Another thing is the driver itself. I know I can't and I even wouldn't use new very heavy mms, relatively small cone sub that just moves alot. I'd prefer larger drivers with less excursion. For example PA drivers have very good response, 200-500Hz no problem, distorsion is low, drivers can handle brutal hammering since coils handle a lot of power and they are also protected from overexcursion with very progressive suspension.
So the subs themselves are one issue. But if they are in order I don't see that much disadvantages that I wouldn't try this.
Actually the drivers I have in mind are way over my SPL/dynamics/distorsion etc need but they also work in dipole if my stereomonopole setup just don't work and I need a change in plan. Single 10-12" driver in dipole wouldn't be that good then...

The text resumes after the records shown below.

(** A change that is not of the value *)
Lemma kept_same ex s x y : s_type y = s_type x -> (valid x = true -> valid y = true) ->
  curr_val y = curr_val x -> curr_tri y = curr_tri x -> kept ex R s x y.
Proof. intros H1 H2 H3 H4. split; [done|]. split; [unfold two; by rewrite H1, H4|]. intros Hv. split; [auto|]. case_bool_decide; [|done]. apply al_tri. by left. Qed.
(** A change of the value of the symbol that is being calculated *)
Lemma kept_own s x y : s_type y = s_type x -> valid y = valid x -> (two x -> two y) -> R x y -> kept (Some s) R s x y.
Proof. intros H1 H2 H3 H4. split; [done|]. split; [done|]. intros Hv. split; [congruence|]. by rewrite bool_decide_true. Qed.

Lemma calm_add_flag ex n s m : calm ex n (add_flag s m).
Proof. apply calm_wr; [done|]. intros x _. apply kept_same; try done. apply land_lor_valid. Qed.
Lemma calm_drop_flag ex n s m : Z.land m SYMBOL_VALID = 0 -> calm ex n (drop_flag s m).
Proof.
  intros Hm. apply calm_wr; [done|]. intros x _. apply kept_same; try done. unfold valid, flag. cbn. by rewrite land_ldiff_other.
Qed.
Lemma calm_prop ex n s i v : calm ex n (set_prop_tri s i v).
Proof. apply calm_wr; [done|]. intros x _. by apply kept_same. Qed.
Lemma calm_wr_same ex n s f : (forall x, s_type (f x) = s_type x /\ valid (f x) = valid x /\ curr_val (f x) = curr_val x /\ curr_tri (f x) = curr_tri x) ->
  calm ex n (wr_sym s f).
Proof. intros Hf. apply calm_wr; [done|]. intros x _. destruct (Hf x) as (H1 & H2 & H3 & H4). apply kept_same; congruence. Qed.

Ltac calm := repeat match goal with
  | |- Allows _ => assumption
  | |- _ <> OutOfFuel => discriminate
  | |- forall _ : _, Kcalc.calm _ _ _ _ _ => intro
  | |- Kcalc.calm _ _ _ _ (bind _ _) => apply calm_bind
  | |- Kcalc.calm _ _ _ _ (ret _) => apply calm_ret
  | |- Kcalc.calm _ _ _ _ (gets _) => apply calm_gets
  | |- Kcalc.calm _ _ _ _ (fail _) => apply calm_fail
  | |- Kcalc.calm _ _ _ _ (lift_opt _ _) => apply calm_lift
  | |- Kcalc.calm _ _ _ _ (modify _) => apply calm_modify; [assumption|done]
  | |- Kcalc.calm _ _ _ _ (rd_sym _) => apply calm_rd
  | |- Kcalc.calm _ _ _ _ (add_flag _ _) => apply calm_add_flag
  | |- Kcalc.calm _ _ _ _ (drop_flag _ _) => apply calm_drop_flag; reflexivity
  | |- Kcalc.calm _ _ _ _ (set_prop_tri _ _ _) => apply calm_prop
  | H : _ |- Kcalc.calm _ _ _ _ _ => apply H
  | |- Kcalc.calm _ _ _ _ (wr_sym _ _) => apply calm_wr_same; done
  | |- Kcalc.calm _ _ _ _ (if ?b then _ else _) => destruct b
  | |- Kcalc.calm _ _ _ _ (match ?x with _ => _ end) => destruct x
  end.

Lemma calm_props_changed ex n l : calm ex n (props_changed l).
Proof. induction l as [|p l IH]; cbn [props_changed]; unfold menu_changed; calm. Qed.
Lemma calm_set_changed ex n s : calm ex n (sym_set_changed s).
Proof. pose proof (calm_props_changed ex n) as H. unfold sym_set_changed. calm. Qed.
Lemma calm_get_type ex n s : calm ex n (sym_get_type s).
Proof. unfold sym_get_type. calm. Qed.
Lemma calm_prop_symbol ex n p : calm ex n (prop_get_symbol p).
Proof. unfold prop_get_symbol. calm. Qed.
Lemma calm_choice_prop ex n s : calm ex n (sym_get_choice_prop s).
Proof. unfold sym_get_choice_prop. calm. Qed.
Lemma calm_str ex n v : calm ex n (str_of v).
Proof. unfold str_of. calm. Qed.
Lemma calm_new_string ex n l : calm ex n (new_string l).
Proof. unfold new_string. calm. Qed.
Lemma calm_string_value ex n s : calm ex n (sym_get_string_value s).
Proof. unfold sym_get_string_value. calm. Qed.

Section Within.
Context (calc : symbol -> K unit) (n : nat) (Hcalc : forall ex s, calm ex n (calc s)).

Lemma calm_expr ex e : calm ex n (calc_expr calc e).
Proof.
  pose proof (calm_str ex n). pose proof (calm_string_value ex n).
  induction e; cbn [calc_expr]; unfold same_string; calm.
Qed.
Lemma calm_expr_opt ex e : calm ex n (calc_expr_opt calc e).
Proof. pose proof (calm_expr ex) as H. unfold calc_expr_opt. calm. Qed.
Lemma calm_visible_prop ex t s i l : calm ex n (visible_prop calc t s i l).
Proof. pose proof (calm_expr_opt ex). revert i. induction l as [|p l IH]; intros i; cbn [visible_prop]; calm. Qed.
Lemma calm_default_prop ex s : calm ex n (sym_get_default_prop calc s).
Proof. pose proof (calm_visible_prop ex). unfold sym_get_default_prop. calm. Qed.
Lemma calm_prompts ex s i l t : calm ex n (prompts_value calc s i l t).
Proof. pose proof (calm_expr_opt ex). revert i t. induction l as [|p l IH]; intros i t; cbn [prompts_value]; calm. Qed.
Lemma calm_visibility ex s : calm ex n (sym_calc_visibility calc s).
Proof.
  pose proof (calm_prompts ex). pose proof (calm_expr ex). pose proof (calm_set_changed ex n). pose proof (calm_get_type ex n).
  unfold sym_calc_visibility. calm.
Qed.
Lemma calm_visible_now ex s : calm ex n (visible_now calc s).
Proof. pose proof (calm_visibility ex). unfold visible_now. calm. Qed.
Lemma calm_default_choice ex s i l : calm ex n (default_choice calc s i l).
Proof.
  pose proof (calm_expr_opt ex). pose proof (calm_visible_now ex). pose proof (calm_prop_symbol ex n).
  revert i. induction l as [|p l IH]; intros i; cbn [default_choice]; calm.
Qed.
Lemma calm_first_visible ex l : calm ex n (first_visible calc l).
Proof. pose proof (calm_visible_now ex). induction l as [|p l IH]; cbn [first_visible]; calm. Qed.

(** What is done to the symbol itself *)
Lemma calm_own s f : (forall x, s_type (f x) = s_type x /\ valid (f x) = valid x /\ tri_kept x (f x)) -> calm (Some s) n (wr_sym s f).
Proof.
  intros Hf.  apply calm_wr; [done|]. intros x _. destruct (Hf x) as (H1 & H2 & H3). apply kept_own; try done; [|by apply al_tri].
  unfold two. rewrite H1. destruct H3 as [-> | ->]; [done|]. intros _ _. by split.
Qed.
Lemma calm_choice s : calm (Some s) n (sym_calc_choice calc s).
Proof.
  pose proof (calm_default_choice (Some s)). pose proof (calm_visible_now (Some s)). pose proof (calm_first_visible (Some s)).
  pose proof (calm_choice_prop (Some s) n).
  assert (calm (Some s) n (wr_sym s (fun x => with_curr (curr_val x) tri_no x))) by (apply calm_own; intros x; split_and!; [done..|by right]).
  unfold sym_calc_choice. calm.
Qed.
Lemma calm_range_val ex s b : calm ex n (sym_get_range_val calc s b).
Proof. pose proof (calm_str ex n). unfold sym_get_range_val. calm. Qed.
Lemma calm_validate s : calm (Some s) n (sym_validate_range calc s).
Proof.
  pose proof (calm_range_val (Some s)). pose proof (calm_str (Some s) n). pose proof (calm_new_string (Some s) n).
  pose proof (calm_visible_prop (Some s)).
  assert (forall v, calm (Some s) n (wr_sym s (fun x => with_curr v (curr_tri x) x))) by (intros v; apply calm_own; intros x; split_and!; [done..|by left]).
  unfold sym_validate_range, sym_get_range_prop. calm.
Qed.
Lemma calm_tristate s : calm (Some s) n (calc_tristate calc s).
Proof.
  pose proof (calm_choice_prop (Some s) n). pose proof (calm_prop_symbol (Some s) n). pose proof (calm_default_prop (Some s)).
  pose proof (calm_expr_opt (Some s)). unfold calc_tristate. calm.
Qed.
Lemma calm_string s : calm (Some s) n (calc_string calc s).
Proof.
  pose proof (calm_prop_symbol (Some s) n). pose proof (calm_default_prop (Some s)). unfold calc_string. calm.
Qed.
Lemma calm_pass ex f l : calm ex n (pass_flags f l).
Proof. pose proof (calm_set_changed ex n). induction l as [|d l IH]; cbn [pass_flags]; calm. Qed.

So, a 18" PA woofer on both channels in closed cabinet running to 120Hz or so? Boom! 🙂
Jussi
When you said subwoofer I was thinking of a typical home audio sub driver. An 18" PA driver is another thing entirely. Active woofer might be a better term. I see no problem at all in that case.

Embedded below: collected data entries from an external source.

Lemma safe_same_string P V r a b : low rk P r -> text_below r a -> text_below r b -> safe P V (same_string calc a b) (fun _ => True).
Proof.
  intros Hl Ha Hb. unfold same_string. eapply calc_below; [by apply text_is_below|done|]. eapply calc_below; [by apply text_is_below|done|].
  eapply safe_bind; [apply safe_string_value; [apply Ha|set_solver|by eapply text_apart]|]. intros v1 H1.
  eapply safe_bind; [apply safe_string_value; [apply Hb|set_solver|by eapply text_apart]|]. intros v2 H2.
  go safe_str. go safe_str. by apply safe_ret.
Qed.
Lemma safe_expr P V r e : low rk P r -> closed r e -> safe P V (calc_expr calc e) (fun _ => True).
Proof.
  intros Hl. induction e as [x|a IHa|l l'|l l'|a IHa b IHb|a IHa b IHb|o x|l l']; cbn [Ksafe.closed calc_expr].
  - intros Hx. eapply calc_below; [done..|]. destruct Hx as [Hx _]. rd Hx y Hy. by apply safe_ret.
  - intros Ha. eapply safe_bind; [by apply IHa|]. intros v _. by apply safe_ret.
  - intros [H1 H2]. eapply safe_bind; [by eapply safe_same_string|]. intros b _. by apply safe_ret.
  - intros [H1 H2]. eapply safe_bind; [by eapply safe_same_string|]. intros b _. by apply safe_ret.
  - intros [Ha Hb]. eapply safe_bind; [by apply IHa|]. intros v _. eapply safe_bind; [by apply IHb|]. intros w _. by apply safe_ret.
  - intros [Ha Hb]. eapply safe_bind; [by apply IHa|]. intros v _. eapply safe_bind; [by apply IHb|]. intros w _. by apply safe_ret.
  - intros _. by apply safe_ret.
  - intros _. by apply safe_ret.
Qed.
Lemma safe_expr_opt P V r e : low rk P r -> closed_opt r e -> safe P V (calc_expr_opt calc e) (fun _ => True).
Proof. destruct e as [e|]; [apply safe_expr|]. intros _ _. by apply safe_ret. Qed.

Lemma safe_visible_prop P V r t s i h l : low rk P r -> known s -> Forall (prop_ok r h) l ->
  safe P V (visible_prop calc t s i l) (fun o => forall p, o = Some p -> p_type p = t /\ prop_ok r h p).
Proof.
  intros Hlow Hs Hl. revert i. induction Hl as [|p l Hp _ IH]; intros i; cbn [visible_prop]; [by apply safe_ret|].
  case_bool_decide as Ht; [|apply IH]. eapply safe_bind; [eapply safe_expr_opt; [done|apply Hp]|]. intros v _. go safe_prop.
  destruct (negb _); [|apply IH]. apply safe_ret. by intros q [= <-].
Qed.
Lemma safe_default_prop P V s : low rk P (rk s) -> known s -> safe P V (sym_get_default_prop calc s)
  (fun o => exists x, reads P V s x /\ forall p, o = Some p -> p_type p = P_DEFAULT /\ prop_ok (rk s) (shape_of x) p).
Proof.
  intros Hl Hs. unfold sym_get_default_prop. rd Hs x Hx. eapply safe_mono; [apply safe_visible_prop; [done..|by eapply reads_props]|]. eauto.
Qed.
Lemma safe_range_prop P V s : low rk P (rk s) -> known s -> safe P V (sym_get_range_prop calc s)
  (fun o => forall p, o = Some p -> exists lo hi, p_expr p = Some (Range lo hi) /\ text_below (rk s) lo /\ text_below (rk s) hi).
Proof.
  intros Hl Hs. unfold sym_get_range_prop. rd Hs x Hx.
  eapply safe_mono; [apply safe_visible_prop; [done..|by eapply reads_props]|]. intros o H p Hp. destruct (H p Hp) as [Ht Hok].
  destruct (po_range _ _ _ _ _ _ Hok Ht) as (lo & hi & E). pose proof (po_expr _ _ _ _ _ _ Hok) as Hc. rewrite E in Hc. exists lo, hi. by split.
Qed.
Lemma safe_range_val P V r s b : low rk P r -> text_below r s -> safe P V (sym_get_range_val calc s b) (fun _ => True).
Proof.
  intros Hl Hs. unfold sym_get_range_val. eapply calc_below; [by apply text_is_below|done|].
  pose proof (text_apart _ _ _ Hs Hl). destruct Hs as [Hs _]. rd Hs x Hx.
  eapply safe_bind; [apply safe_str; eapply reads_text; [done| |done..]; set_solver|]. intros l _. by apply safe_ret.
Qed.

(** A symbol with a number is no choice. *)
Lemma reads_number P V s x : reads P V s x -> s_type x ∈ [S_INT; S_HEX; S_STRING] -> texts G s.
Proof.
  intros Hx Ht. exists (shape_of x). split; [apply Hx|]. destruct (sh_choice (shape_of x)) eqn:E; [|done].
  pose proof (shape_known _ _ s x Hx) as [_ [_ _ Hc _ _ _]]. by destruct (Hc E) as (_ & Hn & _).
Qed.
Lemma safe_validate P V s : low rk P (rk s) -> known s -> s ∈ V -> s ∉ P -> safe P V (sym_validate_range calc s) (fun _ => True).
Proof.
  intros Hl Hs HV HP. unfold sym_validate_range. rd Hs x Hx.
  destruct (match s_type x with S_INT => Some 10 | S_HEX => Some 16 | _ => None end) as [base|] eqn:Hb; [|by apply safe_ret].
  assert (texts G s) as Ht by (apply (reads_number P V s x Hx); destruct (s_type x); try done; set_solver).
  eapply safe_bind; [by apply safe_range_prop|]. intros [p|] Hp; [|by apply safe_ret].
  destruct (Hp p eq_refl) as (lo & hi & E & Hlo & Hhi). rd Hs y Hy.
  eapply safe_bind; [apply safe_str; exact (reads_text P V s y Ht HV HP Hy)|]. intros l _. rewrite E.
  eapply safe_bind; [apply safe_lift|]. intros [a b] [= -> ->]. eapply safe_bind; [by eapply safe_range_val|]. intros v2 _.
  eapply safe_bind with (R := fun _ => True).
  { destruct (_ <=? _); [|by apply safe_ret]. eapply safe_bind; [by eapply safe_range_val|]. intros v3 _. by apply safe_ret. }
  intros [v|] _; [|by apply safe_ret]. eapply safe_bind; [apply safe_new_string|]. intros str Hstr. by apply safe_curr_val.
Qed.
Lemma safe_prompts P V r s i h l t : low rk P r -> known s -> Forall (prop_ok r h) l -> safe P V (prompts_value calc s i l t) (fun _ => True).
Proof.
  intros Hlow Hs Hl. revert i t. induction Hl as [|p l Hp _ IH]; intros i t; cbn [prompts_value]; [by apply safe_ret|].
  destruct (p_text p); [|apply IH]. eapply safe_bind; [eapply safe_expr_opt; [done|apply Hp]|]. intros v _. go safe_prop. apply IH.
Qed.
Lemma safe_noted P V s (b : bool) f : known s -> safe P V (wr_sym s f) (fun _ => True) ->
  safe P V (if b then wr_sym s f ;;; sym_set_changed s else ret tt) (fun _ => True).
Proof.
  intros Hs Hf. destruct b; [|by apply safe_ret]. eapply safe_bind; [exact Hf|]. intros _ _. by eapply safe_set_changed.
Qed.
Lemma safe_visibility P V s : low rk P (rk s) -> known s -> safe P V (sym_calc_visibility calc s) (fun _ => True).
Proof.
  intros Hl Hs. unfold sym_calc_visibility. rd Hs x Hx.
  eapply safe_bind; [eapply safe_prompts; [done..|by eapply reads_props]|]. intros t _.
  eapply safe_bind; [apply safe_gets|]. intros m _. cbv zeta. rd Hs y Hy.
  eapply safe_bind; [apply safe_noted; [done|by apply safe_visible]|]. intros _ _. rd Hs z Hz.
  destruct (sym_is_choice_value z); [by apply safe_ret|]. eapply safe_bind with (R := fun _ => True).
  { pose proof (so_rev _ _ _ _ _ (proj2 (shape_known P V s z Hz))) as Hr. cbn in Hr.
    destruct (rev_expr z) as [e|]; [by eapply safe_expr|by apply safe_ret]. }
  intros v _. go safe_get_type. rd Hs w Hw. apply safe_noted; [done|by apply safe_rev].
Qed.
Lemma safe_visible_now P V r s : low rk P r -> below r s -> safe P V (visible_now calc s) (fun _ => True).
Proof.
  intros Hl [Hs Hr]. unfold visible_now. eapply safe_bind; [apply safe_visibility; [by eapply low_mono|done]|]. intros _ _.
  rd Hs x Hx. by apply safe_ret.
Qed.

You would want to consider distance to the mains and crossover frequency, that they are not too far away.
One question is will this meet your requirements in terms of extension and SPL?

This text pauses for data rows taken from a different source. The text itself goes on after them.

(* ===== verification/Kutil.v ===== *)
(** * scripts/kconfig/util.c: growing strings and the list of the files *)

From stdpp Require Import strings.
From S2P Require Import Prelude Str Bytes Symtab Printk Kexpr Ksym.

(** ** Growing strings *)

(** [struct gstr]: [s] with the room that was allocated for it, and [len] *)
Record gstr : Type := mk_gstr { g_s : option (Z * list Z); g_len : Z }.

Definition str_new : gstr := mk_gstr (Some (64, [])) 16.
Definition str_assign (l : list Z) : gstr := mk_gstr (Some (Z.of_nat (length l) + 1, l)) (Z.of_nat (length l) + 1).
Definition str_free : M gstr unit := modify (fun _ => mk_gstr None 0).
(** [strcat] behind the room is a fault. *)
Definition str_append (l : list Z) : M gstr unit :=
  g <- gets id ;;
  ' (room, s) <- lift_opt NullDeref (g_s g) ;;
  let n := Z.of_nat (length s) + Z.of_nat (length l) + 1 in
  let room := if g_len g <? n then n else room in
  let len := if g_len g <? n then n else g_len g in
  if room <? n then fail (BadIndex n) else
  modify (fun _ => mk_gstr (Some (room, s ++ l)) len).
Definition str_get : M gstr (option (list Z)) := gets (fun g => snd <$> g_s g).

(** [expr_gstr_print]: the pieces of an expression, one after the other *)
Fixpoint append_all (l : list (list Z)) : M gstr unit :=
  match l with [] => ret tt | s :: l => str_append s ;;; append_all l end.
Definition expr_gstr_print (name : symbol -> option (list Z)) (e : option expr) : M gstr unit := append_all (expr_print name e E_NONE).

(** ** Files *)

(** [file_list], the last one first *)
Definition file_lookup (name : list Z) : M (list (list Z)) unit :=
  fs <- gets id ;;
  if existsb (fun f => strcmp_l name f =? 0) fs then ret tt else modify (cons name).
(** What [file_write_dep] writes *)
Fixpoint dep_lines (fs : list (list Z)) : list Z :=
  match fs with
  | [] => []
  | [f] => [9] ++ f ++ [10]
  | f :: fs => [9] ++ f ++ [32; 92; 10] ++ dep_lines fs
  end.
Definition file_write_dep (fs : list (list Z)) : list Z :=
  chars "deps_config := " ++ [92; 10] ++ dep_lines fs ++
  [10] ++ chars ".config include/autoconf.h: $(deps_config)" ++ [10; 10] ++ chars "$(deps_config):" ++ [10].

(** ** What is kept *)

(** [len] is at most what was allocated, and the string with its end fits. *)
Definition gstr_ok (g : gstr) : Prop :=
  match g_s g with Some (room, s) => Z.of_nat (length s) + 1 <= g_len g <= room | None => True end.
Definition holds (l : list Z) (g : gstr) : Prop := gstr_ok g /\ exists room, g_s g = Some (room, l).

Lemma str_append_holds s l g : holds s g -> exists g', str_append l g = Ok (tt, g') /\ holds (s ++ l) g'.
Proof.
  intros [Hok (room & E)]. unfold gstr_ok in Hok. rewrite E in Hok. unfold str_append, bind, gets, lift_opt, id. rewrite E. cbn.
  set (n := Z.of_nat (length s) + Z.of_nat (length l) + 1).
  assert (Z.of_nat (length (s ++ l)) + 1 = n) as Hn by (rewrite length_app; lia).
  destruct (Z.ltb_spec (g_len g) n).
  - rewrite Z.ltb_irrefl. eexists. split; [done|]. split; [unfold gstr_ok; cbn; lia|by eexists].
  - destruct (Z.ltb_spec room n); [lia|]. eexists. split; [done|]. split; [unfold gstr_ok; cbn; lia|by eexists].
Qed.
(** Printing into a growing string never writes behind its room, and what it has then
    is the text of the expression behind what it had. *)
Theorem expr_gstr_print_appends (name : symbol -> option (list Z)) (e : option expr) (s : list Z) (g : gstr) : holds s g ->
  exists g', expr_gstr_print name e g = Ok (tt, g') /\ holds (s ++ concat (expr_print name e E_NONE)) g'.
Proof.
  unfold expr_gstr_print. generalize (expr_print name e E_NONE) as l. intros l. revert s g. induction l as [|x l IH]; intros s g Hg; cbn.
  - exists g. by rewrite app_nil_r.
  - unfold bind. destruct (str_append_holds s x g Hg) as (g1 & E1 & H1). rewrite E1.
    destruct (IH _ _ H1) as (g2 & E2 & H2). exists g2. by rewrite (assoc_L app).
Qed.
Lemma expr_gstr_print_appends_witness : exists g', expr_gstr_print (fun _ => Some (chars "FOO")) (Some (Not (Or (Sym (sym_at 1)) (Sym (sym_at 2))))) str_new = Ok (tt, g') /\
  holds (chars "!(FOO || FOO)") g'.
Proof.
  destruct (expr_gstr_print_appends (fun _ => Some (chars "FOO")) (Some (Not (Or (Sym (sym_at 1)) (Sym (sym_at 2))))) [] str_new) as (g' & E & H).
  - split; [by vm_compute|by eexists].
  - exists g'. split; [exact E|exact H].
Defined.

I also question whether or not you may be better with a vented alignment in this case.
Yes as you mentioned the upper xo point will affect the F3. You can get the F3 lower just by crossing over lower, a cheat way of getting a better F3 spec on paper and giving the impression of better low end response.
You would want to consider distance to the mains and crossover frequency, that they are not too far away.
One question is will this meet your requirements in terms of extension and SPL?
I also question whether or not you may be better with a vented alignment in this case.
Yes as you mentioned the upper xo point will affect the F3. You can get the F3 lower just by crossing over lower, a cheat way of getting a better F3 spec on paper and giving the impression of better low end response.
Hi Jussi, I remember we dicussed BMS driver, but now I am more interested in Alliance 18"....and they promisse good extended frequency.....wonder which way the mean
I would also like to see plateamps with much higher crossover points
Allthough not excactly cheap, it could be interesting with four Adire Exstremis 6.8 pr side
Its sometimes od to experience how good perception of bass depends on phase relation between midrange and tweeter😡
I would also like to see plateamps with much higher crossover points
Allthough not excactly cheap, it could be interesting with four Adire Exstremis 6.8 pr side
Its sometimes od to experience how good perception of bass depends on phase relation between midrange and tweeter😡
paulspencer said:
You would want to consider distance to the mains and crossover frequency, that they are not too far away.
This can be fixed using DSP filters which also allows EQ if necessary. Of cource this doesn't apply much larger area than the sweetspot and nearby. Both room problems and phase problems are ahead if you move around the room.
But naturally placement, room treatment and careful adjustments should do the trick. I consider EQ to be the last resort and pretty woodleg one as well...
One question is will this meet your requirements in terms of extension and SPL?
Will what meet my requirements? As with BMS Pro PA 18" woofers Im strongly considering they have way too much SPL and dynamics capacity that I'd even need. But its the downside of investing multipurpose drivers (suitable for dipole if monopole flops).
I also question whether or not you may be better with a vented alignment in this case.
I don't think its necessary. With two closed cabinet 18" woofers I estimated listening spot brute SPL around 115dB from 20Hz up so it's very adequate. Vented cabinets also get a bit bigger and size is also one mather to consider.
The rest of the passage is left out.